The kernels are eaten and have the flavor of almonds.

T. litoralis Seem.
Fiji Islands.
The seeds are sometimes eaten by children in Viti.

T. mauritiana Lam. FALSE BENZOIN.
Mauritius and Bourbon. The kernels of the fruit are eaten.

T. pamea DC.
The tree is cultivated on the Isle of France and elsewhere. The almond-like kernels are good to eat and are served on the better tables of the country.

T. platyphylla F. Muell.
The fruit is oblong, pointed, blue when ripe, and is eaten raw.

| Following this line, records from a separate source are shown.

(** The part of [CheckIfDue] that calls the handlers, the clock standing at [T]. *)
Lemma fire_due i i1 d p l :
  dinv d -> iok i -> pending i = p :: l -> pending i1 = p :: l -> newest i1 = newest i -> fired i1 = fired i ->
  level i1 = IntOff -> 0 <= totalTicks i1 -> totalTicks i1 + maxDelay <= int_max -> when p <= totalTicks i1 ->
  exists i' d', (d ← DelayedLoad00 d; '(i, d) ← fire (length (pending i1)) (with_inHandler i1 true) d;
                 Ok (true, with_inHandler i false, d)) = Ok (true, i', d') /\
    dinv d' /\ iok i' /\ fires_due i i' (totalTicks i1) true.
Proof.
  intros HD HI Ep Ep1 En Ef HL H0 HM Hp.
  assert (Hne : due (totalTicks i1) (p :: l) <> []) by (unfold due; by rewrite filter_cons_True).
  destruct (load_ok d HD) as (d1 & -> & HD1). cbn [mbind res_bind].
  assert (HI1 : iok (with_inHandler i1 true)).
  { destruct HI as [HS HA]. split; cbn; rewrite Ep1, ?En, <- Ep; done. }
  destruct (fire_spec (length (pending i1)) (with_inHandler i1 true) d1 HD1 HI1)
    as (i' & d' & E & R1 & R2 & R3 & R4 & R5 & R6 & R7 & R8); try done.
  - cbn. by rewrite Ep1.
  - apply length_filter.
  - rewrite E. cbn [mbind res_bind]. exists (with_inHandler i' false), d'. split_and!; try done.
    cbn in R3, R4, R6, R7, R8. rewrite Ep1 in R6, R8.
    unfold fires_due. rewrite Ep. cbn. split_and!; try done; try congruence.
    + symmetry. by apply bool_decide_true.
    + by apply due_nil_later.
Qed.

Lemma CheckIfDue_spec i d advanceClock :
  let T := time_to i advanceClock in
  dinv d -> iok i -> level i = IntOff -> 0 <= totalTicks i -> T + maxDelay <= int_max ->
  exists b i' d', CheckIfDue i d advanceClock = Ok (b, i', d') /\ dinv d' /\ iok i' /\ fires_due i i' T b.
Proof.
  intros T HD HI HL H0 HM. subst T. unfold CheckIfDue, time_to in *. rewrite HL, bool_decide_true by done.
  cbn [ASSERT mbind res_bind]. destruct (pending i) as [|p l] eqn:Ep.
  { exists false, i, d. split_and!; try done. unfold fires_due. rewrite Ep. by rewrite app_nil_r. }
  pose proof HI as [HS HA]. rewrite Ep in HS.
  destruct (decide (when p > totalTicks i)) as [Hp|Hp].
  - rewrite (bool_decide_true (when p > totalTicks i)) by done. destruct advanceClock; cbn [andb negb].
    + rewrite Z.max_r in * by lia.
      destruct (fire_due i (with_ticks i (when p) (i32 (idleTicks i + i32 (when p - totalTicks i))) (systemTicks i) (userTicks i))
        d p l) as (i' & d' & E & H1 & H2 & H3); try done; try (cbn; lia).
      exists true, i', d'. split_and!; done.
    + exists false, i, d. split_and!; try done. unfold fires_due. rewrite Ep.
      rewrite (due_nil (totalTicks i) p l) by (done || lia). rewrite app_nil_r. split_and!; try done.
      * apply due_nil_later, due_nil; [done|lia].
      * apply later_sub.
  - rewrite (bool_decide_false (when p > totalTicks i)) by done. cbn [andb].
    assert (ET : (if advanceClock then Z.max (totalTicks i) (when p) else totalTicks i) = totalTicks i)
      by (destruct advanceClock; lia). rewrite ET in *.
    destruct (fire_due i i d p l) as (i' & d' & E & H1 & H2 & H3); try done; try lia.
    by exists true, i', d'.
Qed.

End lawful.

(** ** The timer is a lawful device *)

(** A new interrupt in the future joins the later ones. *)
Lemma insert_later T p l :
  Sorted (cmp_le PendingCompare) l -> T < when p ->
  due T (Seq.insert_before PendingCompare p l) = due T l /\
  later T (Seq.insert_before PendingCompare p l) ≡ₚ p :: later T l.
Proof.
  intros HS Hp. destruct (insert_before_split PendingCompare p l HS) as (lo & hi & -> & -> & _ & _).
  unfold due, later. rewrite !filter_app, filter_cons_False, filter_cons_True by lia. split; [done|].
  by rewrite <- Permutation_middle.
Qed.

Section timer.
Context (typeno : Z) (rand : nat -> Z) (timer : Z).

(** [iok] for the timer: its interrupts are the only ones. *)
Definition tok (i : Interrupt) : Prop := Sorted (cmp_le PendingCompare) (pending i) /\
  Forall (fun p => address p <= newest i /\ callOnInterrupt p = timer) (pending i).

(** [i'] is [i] with a timer interrupt at [w]. *)
Definition added (i i' : Interrupt) (w : Z) : Prop :=
  i' = with_pending i (Seq.insert_before PendingCompare (mkPending (newest i + 1) timer w TimerInt) (pending i))
         (newest i + 1).

Lemma Schedule_ok i fromNow :
  tok i -> 0 <= totalTicks i -> 0 < fromNow -> totalTicks i + fromNow <= int_max ->
  exists i', Schedule i timer fromNow TimerInt = Ok i' /\ added i i' (totalTicks i + fromNow) /\ tok i'.
Proof.
  intros [HS HA] H0 Hf Hm. unfold Schedule. rewrite bool_decide_true by lia. cbn [ASSERT mbind res_bind].
  rewrite i32_id by (unfold is_i32, int_min, int_max in *; lia). unfold Seq.Insert.
  set (e := mkPending _ _ _ _).
  assert (Hn : e ∉ pending i).
  { intros Hin. rewrite Forall_forall in HA. destruct (HA e Hin) as [Ha _]. cbn in Ha. lia. }
  unfold Seq.IsInList. rewrite bool_decide_false by done. cbn [negb ASSERT mbind res_bind].
  eexists. split; [reflexivity|]. split; [done|]. split; cbn.
  - exact (insert_before_sorted PendingCompare e (pending i) HS).
  - rewrite insert_before_perm. constructor; [done|]. eapply Forall_impl; [exact HA|].
    intros p [H1 H2]. split; [lia|done].
Qed.
Lemma in_concat_bucket (bs : list (list T)) x : x ∈ concat bs <-> exists i l, bs !! i = Some l /\ x ∈ l.
Proof.
  rewrite list_elem_of_In, in_concat. setoid_rewrite <- list_elem_of_In. split.
  - intros (l & [i El]%list_elem_of_lookup & Hx). by exists i, l.
  - intros (i & l & El & Hx). exists l. split; [by eapply list_elem_of_lookup_2|done].
Qed.

(** The map a table stands for. *)
Definition abs (tbl : HashTable T) : gmap K T :=
  list_to_map ((fun x => (getKey x, x)) <$> concat (buckets tbl)).

Lemma abs_lookup (tbl : HashTable T) k x :
  NoDup (keys (buckets tbl)) -> abs tbl !! k = Some x <-> x ∈ concat (buckets tbl) /\ getKey x = k.
Proof.
  intros HN. unfold abs. rewrite <- elem_of_list_to_map.
  - rewrite list_elem_of_fmap. naive_solver.
  - rewrite <- list_fmap_compose. exact HN.
Qed.

Lemma Find_ok (tbl : HashTable T) k : bwf (numBuckets tbl) (buckets tbl) -> Find getKey hash tbl k = Ok (abs tbl !! k).
Proof.
  intros W. unfold Find, FindInBucket. rewrite HashValue_ok by apply W. cbn [mbind res_bind].
  destruct (hv_lookup _ _ k W) as (l & El & ->). cbn [mbind res_bind]. f_equal.
  apply option_eq. intros x. rewrite abs_lookup by apply W.
  rewrite find_loop_spec by (eapply keys_bucket; [done|apply W]). rewrite in_concat_bucket. split.
  - intros [Hx E]. eauto.
  - intros [(i & l' & El' & Hx) E]. split; [|done]. pose proof (b_place _ _ W i l' x El' Hx) as Hi.
    rewrite E in Hi. rewrite Hi, Nat2Z.id in El. congruence.
Qed.


(** ** Storing an item *)

Lemma concat_middle (bs : list (list T)) i l l' : bs !! i = Some l ->
  concat bs = concat (take i bs) ++ l ++ concat (drop (S i) bs) /\
  concat (<[i := l']> bs) = concat (take i bs) ++ l' ++ concat (drop (S i) bs).
Proof.
  intros El. split.
  - by rewrite <- (take_drop_middle bs i l El) at 1; rewrite concat_app.
  - rewrite insert_take_drop by (by eapply lookup_lt_Some). by rewrite concat_app.
Qed.

Lemma bwf_insert n bs i l l' : bwf n bs -> bs !! i = Some l ->
  (forall x, x ∈ l' -> hv n (getKey x) = Z.of_nat i) ->
  NoDup (keys (<[i := l']> bs)) -> bwf n (<[i := l']> bs).
Proof.
  intros [H1 H2 H3 H4] El Hp HN. split; [done| |intros j m x|done].
  - by rewrite length_insert.
  - rewrite list_lookup_insert_Some. intros [(<- & <- & _) | [_ Ej]] Hx; [by apply Hp|by eapply H3].
Qed.

Lemma put_ok (tbl : HashTable T) x :
  bwf (numBuckets tbl) (buckets tbl) -> getKey x ∉ keys (buckets tbl) ->
  exists bs, put getKey hash tbl x = Ok (mkHash bs (numBuckets tbl) (numItems tbl)) /\
    bwf (numBuckets tbl) bs /\ concat bs ≡ₚ x :: concat (buckets tbl).
Proof.
  intros W Hx. unfold put. rewrite HashValue_ok by apply W. cbn [mbind res_bind].
  destruct (hv_lookup _ _ (getKey x) W) as (l & El & ->). cbn [mbind res_bind].
  pose proof (Z.mod_pos_bound (u32 (hash (getKey x))) (numBuckets tbl) ltac:(destruct W; lia)) as Hb.
  fold (hv (numBuckets tbl) (getKey x)) in Hb. set (i := Z.to_nat (hv (numBuckets tbl) (getKey x))) in *.
  destruct (concat_middle _ i l (l ++ [x]) El) as [E1 E2].
  assert (Hp : concat (<[i := l ++ [x]]> (buckets tbl)) ≡ₚ x :: concat (buckets tbl)) by (rewrite E1, E2; solve_Permutation).
  unfold Seq.Append, Seq.IsInList. rewrite bool_decide_false.
  2:{ intros Hl. apply Hx, list_elem_of_fmap. exists x. split; [done|]. apply in_concat_bucket. eauto. }
  cbn [negb ASSERT mbind res_bind]. rewrite aset_in_range by (rewrite (b_len _ _ W); lia).
  cbn [mbind res_bind]. fold i. eexists. split_and!; [done| |done].
  eapply bwf_insert; [done|done|intros y|].
  - rewrite elem_of_app, list_elem_of_singleton. intros [Hy | ->]; [by eapply (b_place _ _ W)|lia].
  - unfold keys. rewrite Hp. cbn. apply NoDup_cons. split; [done|apply W].
Qed.
(* ===== verification/DiskClaims.v ===== *)
(** * Requests to the disk: the theorem *)

From S2P Require Import Prelude Lists Bytes Sched SchedProofs SchedClaims Synch Interrupt Disk DiskProofs.
Import Interrupt.Interrupt.

(** ** A new disk *)

Lemma host_bytes_0 big : host_bytes big 0 = replicate 4 0.
Proof. by destruct big. Qed.

(** A new disk file: the magic number, then zeros. *)
Lemma newDisk_None big : newDisk big None =
  Ok (mkDisk (host_bytes big MagicNumber ++ replicate (Z.to_nat (DiskSize - 4)) 0) false 0 0 0 0).
Proof.
  unfold newDisk, unix_WriteAt. rewrite !bool_decide_true by (unfold DiskSize, MagicSize, NumSectors, SectorsPerTrack, NumTracks, SectorSize; lia).
  cbn [ASSERT mbind res_bind].
  change (Z.to_nat 0) with O. cbn [take app drop length Nat.sub replicate]. rewrite drop_nil, app_nil_r.
  rewrite host_bytes_0. set (m := host_bytes big MagicNumber).
  assert (Hm : length m = 4%nat) by apply host_bytes_length.
  set (n := Z.to_nat (DiskSize - 4)). assert (Hn : (4 <= n)%nat).
  { unfold n, DiskSize, MagicSize, NumSectors, SectorsPerTrack, NumTracks, SectorSize. lia. }
  rewrite take_ge, drop_ge, app_nil_r by (rewrite !length_app, length_replicate; lia).
  rewrite Hm, <- app_assoc, <- replicate_add. by replace (n - 4 + 4)%nat with n by lia.
Qed.

Lemma new_file big f d : newDisk big f = Ok d -> (forall g, f = Some g -> Z.of_nat (length g) = DiskSize) ->
  Z.of_nat (length (file d)) = DiskSize /\ active d = false /\ is_sector (lastSector d) /\
  (f = None -> forall n, is_sector n -> fsector (file d) n = replicate (Z.to_nat SectorSize) 0).
Proof.
  destruct f as [g|]; intros E Hf.
  - unfold newDisk in E. inv_res. cbn. split_and!; [by apply Hf|done|by split|done].
  - rewrite newDisk_None in E. remember (Z.to_nat (DiskSize - 4)) as N eqn:EN. injection E as <-.
    cbn [file active lastSector].
    split_and!; [|done|by split|intros _ n Hn].
    + rewrite length_app, host_bytes_length, length_replicate, EN. unfold DiskSize, MagicSize, NumSectors, SectorsPerTrack, NumTracks, SectorSize. lia.
    + unfold is_sector, fsector, DiskSize, MagicSize, NumSectors, SectorsPerTrack, NumTracks, SectorSize in *.
      replace (Z.to_nat (128 * n + 4)) with (length (host_bytes big MagicNumber) + Z.to_nat (128 * n))%nat by (rewrite host_bytes_length; lia).
      rewrite drop_app_add, drop_replicate, take_replicate. f_equal. lia.
Qed.

(** ** Sequences of requests *)

Inductive request : Type := ReadSectorR (n : Z) | WriteSectorR (n : Z) (data : list Z).

Definition sized (q : request) : Prop :=
  match q with ReadSectorR _ => True | WriteSectorR _ data => length data = Z.to_nat SectorSize end.

Definition do_request {D} `{!SectorStore D} (q : request) (d : D) : res (list Z * D) :=
  match q with
  | ReadSectorR n => ReadSector n d
  | WriteSectorR n data => d ← WriteSector n data d; Ok ([], d)
  end.

Fixpoint run_requests {D} `{!SectorStore D} (qs : list request) (d : D) : res (list (list Z) * D) :=
  match qs with
  | [] => Ok ([], d)
  | q :: qs' => '(r, d) ← do_request q d; '(rs, d) ← run_requests qs' d; Ok (r :: rs, d)
  end.

(** Two lawful disks with the same sectors answer alike. *)
Section same.
Context {D A} `{!SectorStore D} `{!SectorStore A} `{!LawfulStore D} `{!LawfulStore A}.

Definition same_sectors (d : D) (a : A) : Prop :=
  dok d /\ dok a /\ forall n, is_sector n -> sector d n = sector a n.

Lemma do_request_same q d a : sized q -> same_sectors d a ->
  res_rel (fun r r' => r.1 = r'.1 /\ same_sectors r.2 r'.2) (do_request q d) (do_request q a).
Proof.
  intros Hq (Hd & Ha & HS). destruct q as [n|n data]; cbn in Hq |- *; destruct (decide (is_sector n)) as [Hn|Hn].
  - destruct (read_law d n Hd Hn) as (d' & -> & Hd' & Ed). destruct (read_law a n Ha Hn) as (a' & -> & Ha' & Ea).
    eexists. split; [done|]. cbn. split; [by apply HS|]. split_and!; [done|done|].
    intros m Hm. rewrite Ed, Ea by done. by apply HS.
  - by rewrite !read_out by done.
  - destruct (write_law d n data Hd Hn Hq) as (d' & -> & Hd' & Ed). destruct (write_law a n data Ha Hn Hq) as (a' & -> & Ha' & Ea).
    eexists. split; [done|]. cbn. split_and!; [done|]. split_and!; [done|done|].
    intros m Hm. rewrite Ed, Ea by done. case_decide; [done|by apply HS].
  - by rewrite !write_out by done.
Qed.

Lemma run_requests_same qs d a : Forall sized qs -> same_sectors d a ->
  res_rel (fun r r' => r.1 = r'.1 /\ same_sectors r.2 r'.2) (run_requests qs d) (run_requests qs a).
Proof.
  intros HF. revert d a. induction HF as [|q qs Hq HF IH]; intros d a HS; cbn [run_requests]; [by eexists|].
  eapply res_rel_bind; [by apply do_request_same|]. intros [r d1] [r' a1] [Er HS1]. cbn in Er, HS1. subst r'.
  eapply res_rel_bind; [by apply IH|]. intros [rs d2] [rs' a2] [Ers HS2]. cbn in Ers, HS2. subst rs'. by eexists.
Qed.
End same.

Definition sectors_of (f : list Z) : list (list Z) := fsector f <$> seqZ 0 NumSectors.

Lemma sectors_of_lookup f n : is_sector n -> sectors_of f !! Z.to_nat n = Some (fsector f n).
Proof.
  intros Hn. unfold sectors_of. rewrite list_lookup_fmap, lookup_seqZ_lt by (unfold is_sector in Hn; lia).
  cbn. f_equal. f_equal. unfold is_sector in Hn. lia.
Qed.

Lemma sectors_of_ok f : Z.of_nat (length f) = DiskSize -> dok (sectors_of f).
Proof.
  intros Hf. cbn. split.
  - unfold sectors_of. rewrite length_fmap, length_seqZ. done.
  - apply Forall_fmap, Forall_forall. intros n Hn%elem_of_seqZ. cbn.
    apply (proj2 (Read_ok f n Hf ltac:(unfold is_sector; lia))).
Qed.

(** ** The time of a sequence of requests *)

Section time.
Context (notrackbuf : bool) (dev typeno : Z) `{!Policy typeno}.
Context (others : tptr -> Interrupt -> SynchDisk -> res (Interrupt * SynchDisk)) (fuel : nat) (Hfuel : (0 < fuel)%nat).

#[local] Hint Extern 0 (SectorStore (Interrupt * SynchDisk)) =>
  exact (synch_store notrackbuf dev typeno others fuel) : typeclass_instances.

Lemma after_range T lat : 0 <= T -> 500 <= lat <= 31999 -> T + 32029 <= int_max -> after T lat = T + lat + 30.
Proof.
  intros H0 H1 H2. unfold after.
  assert (HI : forall x, 0 <= x <= T + 32029 -> i32 x = x) by (intros x Hx; apply i32_id; unfold is_i32, int_min in *; lia).
  rewrite (HI (T + 10)), (HI (T + 10 + lat)), Z.max_r, (HI (T + 10 + lat + 10)), HI by lia. lia.
Qed.

Lemma run_requests_time c qs T s out s' : Forall sized qs -> rests typeno c T s -> 0 <= T ->
  T + 32029 * Z.of_nat (length qs) <= int_max -> run_requests qs s = Ok (out, s') ->
  exists T', rests typeno c T' s' /\ T + 530 * Z.of_nat (length qs) <= T' <= T + 32029 * Z.of_nat (length qs).
Proof.
  intros HF. revert T s out. induction HF as [|q qs Hq HF IH]; intros T s out HR H0 HT E; cbn [run_requests length] in *.
  - injection E as <- <-. exists T. split; [done|]. cbn. lia.
  - apply bind_Ok in E as ([r s1] & E1 & E). apply bind_Ok in E as ([rs s2] & E2 & E). injection E as <- <-.
    assert (exists lat, 500 <= lat <= 31999 /\ rests typeno c (after T lat) s1) as (lat & HL & R1).
    { destruct q as [n|n data]; cbn in E1, Hq; destruct (decide (is_sector n)) as [Hn|Hn].
      - destruct (ReadSector_ok notrackbuf dev typeno others fuel Hfuel c T s n HR Hn) as (s1' & lat & E & HL & R & _).
        rewrite E in E1. injection E1 as <- <-. eauto.
      - by rewrite (proj1 (bad_sector notrackbuf dev typeno others fuel Hfuel c T s n [] HR Hn)) in E1.
      - destruct (WriteSector_ok notrackbuf dev typeno others fuel Hfuel c T s n data HR Hn Hq) as (s1' & lat & E & HL & R & _).
        rewrite E in E1. injection E1 as <- <-. eauto.
      - by rewrite (proj2 (bad_sector notrackbuf dev typeno others fuel Hfuel c T s n data HR Hn)) in E1. }
    rewrite after_range in R1 by lia. destruct (IH _ _ _ R1 ltac:(lia) ltac:(lia) E2) as (T' & R2 & B).
    exists T'. split; [done|]. lia.
Qed.
End time.

(** ** The theorem *)

(** A new synchronous disk on a UNIX file of the right size, for a kernel whose
    running thread is the only one ready, at rest. *)
Lemma newSynchDisk_rests big typeno `{!Policy typeno} f (k : Kernel) d i T :
  kstate_ok typeno (Runs k) -> FindNextToRun typeno k = Ok (None, k) ->
  (forall g, f = Some g -> Z.of_nat (length g) = DiskSize) ->
  newSynchDisk big f k = Ok d -> quiet_at IntOn [] T i ->
  rests typeno (currentThread k) T (i, d) /\
  (f = None -> forall n, is_sector n -> fsector (file (disk d)) n = replicate (Z.to_nat SectorSize) 0).
Proof.
  intros HK HF Hf E Q. unfold newSynchDisk in E. apply bind_Ok in E as (dk & E & Ed).
  destruct (new_file big f dk E Hf) as (H1 & H2 & H3 & H4).
  assert (disk d = dk /\ semaphore d = mkSem 0 [] /\ lock d = mkSem 1 [] /\ lockHolder d = None /\ kern d = k)
    as (E1 & E2 & E3 & E4 & E5) by (clear -Ed; by injection Ed as <-).
  split; [|by rewrite E1]. split; cbn [fst snd]; rewrite ?E1, ?E2, ?E3, ?E4, ?E5; try done.
  split; [exact HK|]. destruct (FindNext_inv typeno k _ HK) as [[HR _]|(n & k' & E' & _)]; [done|].
  rewrite HF in E'. done.
Qed.

(** C14: the synchronous disk is an array of sectors.  In any state the kernel can
    reach, under each scheduling policy, when the running thread is the only one
    ready: any sequence of [ReadSector] and [WriteSector] requests on a new
    [SynchDisk] terminates, and returns what the same requests return on an array
    of 1024 sectors (all zero when the disk file is new); a request outside the
    disk fails an assertion.  Every request waits for the disk interrupt: the
    sequence takes between 530 and 32029 ticks per request. *)
Theorem synchdisk_is_an_array (big notrackbuf : bool) (dev typeno p r : Z) (k : Kernel) others (fuel : nat)
    (f : option (list Z)) (d : SynchDisk) (i : Interrupt) (T : Z) (qs : list request) :
  0 <= typeno <= 3 -> (typeno = 3 -> -1 <= p <= 4) ->
  rtc (kstep typeno) (boot_state p r) (Runs k) -> FindNextToRun typeno k = Ok (None, k) ->
  (forall g, f = Some g -> Z.of_nat (length g) = DiskSize) -> newSynchDisk big f k = Ok d ->
  quiet_at IntOn [] T i -> (0 < fuel)%nat -> Forall sized qs ->
  let a := sectors_of (file (disk d)) in
  (f = None -> forall n, is_sector n -> a !! Z.to_nat n = Some (replicate (Z.to_nat SectorSize) 0)) /\
  res_rel (fun r r' => r.1 = r'.1 /\
      (forall n, is_sector n -> r'.2 !! Z.to_nat n = Some (fsector (file (disk r.2.2)) n)) /\
      (0 <= T -> T + 32029 * Z.of_nat (length qs) <= int_max ->
       T + 530 * Z.of_nat (length qs) <= totalTicks r.2.1 <= T + 32029 * Z.of_nat (length qs)))
    (run_requests (SectorStore0 := synch_store notrackbuf dev typeno others fuel) qs (i, d)) (run_requests qs a).
Proof.
  intros Ht Hp HS HF Hf Hd Q Hfuel HQ a.
  destruct (reachable_inv typeno p r k Ht Hp HS) as (HP & _ & HK).
  destruct (newSynchDisk_rests big typeno f k d i T HK HF Hf Hd Q) as [HR HZ]. split.
  { intros Ef n Hn. unfold a. by rewrite sectors_of_lookup, HZ. }
  pose proof (sectors_of_ok (file (disk d)) ltac:(by apply HR)) as Ha.
  assert (HSS : same_sectors (LawfulStore0 := synch_lawful notrackbuf dev typeno others fuel Hfuel) (i, d) a).
  { split; [by eexists _, _|]. split; [exact Ha|]. intros n Hn. cbn. unfold a. by rewrite sectors_of_lookup. }
  pose proof (run_requests_same qs (i, d) a HQ HSS) as H.
  destruct (run_requests qs a) as [[out a'] | | | ] eqn:Ea; [|done..]. destruct H as ([out' s'] & E & Eo & Hs & Ha' & HE).
  cbn in Eo. subst out'. exists (out, s'). split; [exact E|]. cbn [fst snd]. split_and!; [done| |].
  - intros n Hn. specialize (HE n Hn). cbn in HE. destruct Ha' as [Hl _].
    cbn [snd] in Hl. destruct (lookup_lt_is_Some_2 a' (Z.to_nat n)) as [x Ex]; [unfold is_sector in Hn; lia|]. rewrite Ex in HE |- *.
    cbn in HE. by rewrite HE.
  - intros H0 HT. destruct (run_requests_time notrackbuf dev typeno others fuel Hfuel _ qs T (i, d) out s' HQ HR H0 HT E)
      as (T' & R' & B). by rewrite (proj2 (proj2 (proj2 (proj2 (proj2 (r_int _ _ _ _ R')))))).
Qed.

(** A new disk at start-up, with nothing else to do. *)
Definition demo_disk : SynchDisk :=
  mkSynchDisk (mkDisk (host_bytes false MagicNumber ++ replicate (Z.to_nat (DiskSize - 4)) 0) false 0 0 0 0)
    (mkSem 0 []) (mkSem 1 []) None (boot 0 3).

Definition demo_requests : list request :=
  [WriteSectorR 1023 (replicate 128 7); ReadSectorR 1022; ReadSectorR 1023].

Lemma synchdisk_is_an_array_witness :
  res_rel (fun r r' => r.1 = r'.1 /\
      (forall n, is_sector n -> r'.2 !! Z.to_nat n = Some (fsector (file (disk r.2.2)) n)) /\
      (0 <= 0 -> 0 + 32029 * Z.of_nat (length demo_requests) <= int_max ->
       0 + 530 * Z.of_nat (length demo_requests) <= totalTicks r.2.1 <= 0 + 32029 * Z.of_nat (length demo_requests)))
    (run_requests (SectorStore0 := synch_store false 7 2 (fun _ _ _ => Undef) 1) demo_requests
       (ChangeLevel newInterrupt IntOn, demo_disk))
    (run_requests demo_requests (sectors_of (file (disk demo_disk)))) /\
  ('(out, _) ← run_requests demo_requests (sectors_of (file (disk demo_disk))); Ok out)
    = Ok [[]; replicate 128 0; replicate 128 7].
Proof.
  split; [|by vm_compute].
  apply (synchdisk_is_an_array false false 7 2 0 3 (boot 0 3) (fun _ _ _ => Undef) 1 None demo_disk
    (ChangeLevel newInterrupt IntOn) 0 demo_requests).
  - done.
  - done.
  - apply rtc_refl.
  - by vm_compute.
  - intros g Hg. discriminate Hg.
  - unfold newSynchDisk. rewrite newDisk_None. cbn [mbind res_bind]. reflexivity.
  - by split_and!.
  - lia.
  - repeat constructor.
Defined.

Testudinaria (Dioscorea) elephantipes Salisb. Dioscoreaceae. ELEPHANT'S FOOT. HOTTENTOT BREAD.
South Africa.
This plant bears a bulb entirely above ground, which grows to an enormous size, frequently three feet in height and diameter. It is closely studded with angular, ligneous protuberances, which give it some resemblance to the shell of a tortoise. The inside is a fleshy substance, which may be compared to a turnip, both in substance and color. The taste is thought to resemble that of the yam of the East Indies.

Tetracera ainifolia Willd. Dilleniaceae. WATER TREE.
Tropical Africa.
The climbing stems of this tree yield a good supply of clear water when cut across.

Tetragonia expansa Murr. Ficoideae (Tetragoniaceae). NEW ZEALAND SPINACH.
New Zealand and Australia.
This plant was first found by Sir Joseph Banks, in 1770, at Queen Charlotte Sound, New Zealand, and its merits were discovered by the sailors of Captain Cook's expedition around the world. It reached Kew Gardens in 1772. This spinach also occurs in Australia, both on the coast and in the desert interior, in New Caledonia, China, Japan and Chile. Don says three varieties are found in Chile: one with smooth leaves, one with leaves hoary beneath and a third small and glabrous. The plant was cultivated as a spinach plant in England in 1821 or earlier. It was in use in France in 1824 or earlier. In the United States, its seed was distributed among members of the New York Horticultural Society in 1827 and in 1828 it appeared in seed catalogs. St. Hilaire records its use as a spinach in south Brazil, and Bojer records it in the Mauritius. The plant is used as a spinach in Tongatabu but not in New Zealand.

T. implexicoma Hook. f. AUSTRALIAN SPINACH. ICE PLANT.
Extra-tropic Australia, New Zealand and Chatham Island.
As a spinach plant, this species is as valuable as T. expansa.

Tetramicra bicolor Rolfe. Orchideae.
The fragrant fruit of this orchid has the odor of the Tonquin bean. It is sweeter than vanilla and is less penetrating.

Teucrium scorodonia Linn. Labiatae. WOOD GERMANDER. WOOD SAGE.
This is an extremely bitter plant with the smell and taste of hops and is said to be substituted for hops in ale in the Island of Jersey.